Yan sentit un long serrement de cœur.

Des écoliers jouaient sur la place publique, à l'ombre des platanes jaunis, et le vieillard crut se voir dans le passé, criaillant et gambadant comme ces gamins espiègles, sous ces mêmes platanes toujours jeunes.

Il ne pouvait plus marcher seul. Le cocher le soutenait gravement, sans une parole. Et Yan s'affaissa près du confessionnal, avec un grand bruit dans ses oreilles.

Le curé vint aussitôt, et Yan se confessa en gascon, en baissant ses yeux douloureux, en joignant ses mains osseuses, dont le tremblement faisait un petit bruit rythmé sur le prie-Dieu.

Le paysan communia, une demi-heure après. Et quand l'hostie symbolique fondit dans sa bouche, il sentit un tressaillement dans tout son être, comme si son vieux corps vibrait d'une nouvelle vie. Une tour en ruines doit éprouver de ces sensations, quand elle voit pousser des fleurs dans ses créneaux.

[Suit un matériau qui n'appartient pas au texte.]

Lemma lis_outer_loop_best (L0 P0 : list Z) :
  lis_inv seq 1 (LisState L0 P0 1 (-1)) ->
  lis_best_inv 1 (LisState L0 P0 1 (-1)) ->
  forall m, (1 <= m <= length seq)%nat ->
  exists st,
    foldM (lis_outer seq) (LisState L0 P0 1 (-1)) (range2 1 (Z.of_nat m)) =
    Return st /\ lis_inv seq m st /\ lis_best_inv m st.
Proof.
  intros Hinit Hbinit m [Hm1 Hmn]. induction m as [|m IH]; [lia|].
  destruct (decide (m = 0)%nat) as [->|Hm].
  - eexists. split_and!; [reflexivity|assumption|assumption].
  - destruct IH as (st & Hrun & Hinv & Hbinv); [lia..|].
    replace (Z.of_nat (S m)) with (Z.of_nat m + 1) by lia.
    rewrite range2_snoc by lia. rewrite (foldM_snoc _ _ _ _ _ Hrun).
    apply lis_outer_step_best; auto; lia.
Qed.

(** The tables of a non-empty sequence, with what the best end is. *)
Lemma lis_tables_best :
  seq <> [] ->
  exists st,
    lis_tables seq = Return st /\
    lis_inv seq (length seq) st /\ lis_best_inv (length seq) st.
Proof.
  intros Hne.
  assert (Hlen : (1 <= length seq)%nat) by (destruct seq; [congruence|simpl; lia]).
  destruct (lis_tables_inv seq Hne) as (st0 & Hrun0 & _).
  unfold lis_tables, len in *.
  rewrite !setitem_0, !bind_Return in * by (rewrite length_zeros; lia).
  apply lis_outer_loop_best; [| |lia].
  - unfold lis_inv. cbn [st_length st_prev st_max_length st_best_seq_end].
    rewrite !length_insert, !length_zeros.
    split_and!; auto; try lia.
    intros k Hk. assert (k = 0)%nat as -> by lia.
    destruct (lookup_lt_is_Some_2 seq 0 Hlen) as [s0 Hs0].
    exists 1, (-1), s0.
    rewrite !list_lookup_insert_eq by (rewrite length_zeros; lia).
    split_and!; auto; [lia|intros; lia].
  - unfold lis_best_inv. cbn [st_length st_prev st_max_length st_best_seq_end].
    split_and!; auto; [|intros; lia].
    intros k lk Hk. assert (k = 0)%nat as -> by lia.
    rewrite list_lookup_insert_eq by (rewrite length_zeros; lia).
    intros [= <-]. lia.
Qed.
End LisBest.

(** ** Longest increasing subsequence: how long the result is *)

Lemma strictly_increasing_snoc_inv (l : list Z) (x : Z) :
  strictly_increasing (l ++ [x]) = true ->
  strictly_increasing l = true /\ (forall y, last l = Some y -> y < x).
Proof.
  induction l as [|a l IH]; intros Hl; [split; [reflexivity|discriminate]|].
  destruct l as [|b l].
  - simpl in Hl. rewrite andb_true_r in Hl. apply Z.ltb_lt in Hl.
    split; [reflexivity|]. intros y [= <-]. assumption.
  - change (strictly_increasing ((a :: b :: l) ++ [x]))
      with ((a <? b) && strictly_increasing ((b :: l) ++ [x])) in Hl.
    apply andb_prop in Hl as [Hab Hl]. destruct (IH Hl) as [Hinc Hlast].
    split; [|intros y Hy; apply Hlast; rewrite <- Hy; reflexivity].
    change (strictly_increasing (a :: b :: l))
      with ((a <? b) && strictly_increasing (b :: l)).
    rewrite Hab, Hinc. reflexivity.
Qed.

Lemma strictly_increasing_head (a : Z) (t : list Z) :
  strictly_increasing (a :: t) = true ->
  strictly_increasing t = true /\ (forall j b, t !! j = Some b -> a < b).
Proof.
  revert a. induction t as [|b0 t IH]; intros a Hinc.
  - split; [reflexivity|]. intros j b Hj. destruct j; discriminate.
  - change (strictly_increasing (a :: b0 :: t))
      with ((a <? b0) && strictly_increasing (b0 :: t)) in Hinc.
    apply andb_prop in Hinc as [Hab Hinc]. apply Z.ltb_lt in Hab.
    split; [assumption|]. intros j b Hj. destruct j as [|j].
    + injection Hj as <-. assumption.
    + destruct (IH b0 Hinc) as [_ Hlt]. specialize (Hlt j b Hj). lia.
Qed.

Lemma strictly_increasing_lookup (l : list Z) (i j : nat) (a b : Z) :
  strictly_increasing l = true ->
  (i < j)%nat -> l !! i = Some a -> l !! j = Some b -> a < b.
Proof.
  revert i j. induction l as [|a0 t IH]; intros i j Hinc Hij Hi Hj;
    [destruct i; discriminate|].
  destruct (strictly_increasing_head a0 t Hinc) as [Hinc' Hhead].
  destruct j as [|j]; [lia|]. destruct i as [|i].
  - injection Hi as <-. apply (Hhead j b Hj).
  - apply (IH i j); auto. lia.
Qed.

Section LisLength.
Variables seq L P : list Z.
Hypothesis Hentries : forall k, (k < length seq)%nat -> lis_entry seq L P 0 k.

(** The chain recovered from the index [e] has as many elements as the
    entry [length[e]] says, or one more. *)
Lemma lis_recover_length (e : nat) :
  (e < length seq)%nat ->
  forall (fuel : nat) (lis : list Z), (e < fuel)%nat ->
  exists c,
    lis_recover fuel seq P lis (Z.of_nat e) = Return (lis ++ c) /\
    (forall le, L !! e = Some le -> le <= Z.of_nat (length c) <= le + 1).
Proof.
  induction e as [e IH] using lt_wf_ind. intros He fuel lis Hfuel.
  destruct (Hentries e He) as (le & pe & se & HLe & HPe & Hse & _ & Hprev & _).
  destruct fuel as [|fuel]; [lia|]. cbn [lis_recover].
  destruct (Z.eqb_spec (Z.of_nat e) (-1)) as [?|_]; [lia|].
  rewrite (getitem_nat _ _ _ Hse), (getitem_nat _ _ _ HPe), !bind_Return.
  destruct Hprev as [[-> Hbase]|(p & lp & sp & -> & Hp & HLp & Hsp & Hlt & Hle)].
  - exists [se]. split; [destruct fuel; reflexivity|].
    intros le' HLe'. assert (le' = le) as -> by congruence.
    destruct e; simpl in *; lia.
  - destruct (IH p ltac:(lia) ltac:(lia) fuel (lis ++ [se]) ltac:(lia))
      as (c & Hrun & Hlen).
    exists (se :: c). split; [rewrite Hrun, <- app_assoc; reflexivity|].
    intros le' HLe'. assert (le' = le) as -> by congruence.
    specialize (Hlen lp HLp). simpl length. lia.
Qed.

Et après la messe, Yan se fit conduire au cimetière.

Il marchait mieux; il avait l'âme en paix; et il croyait vaguement faire de la lumière par tout son corps, comme si des anges lui avaient passé une blanche tunique de lin.

Il s'arrêta devant le coin de terre où dormaient les siens. Mais il ne pleura plus. Un rang de pierres grises dans l'herbe. C'était là.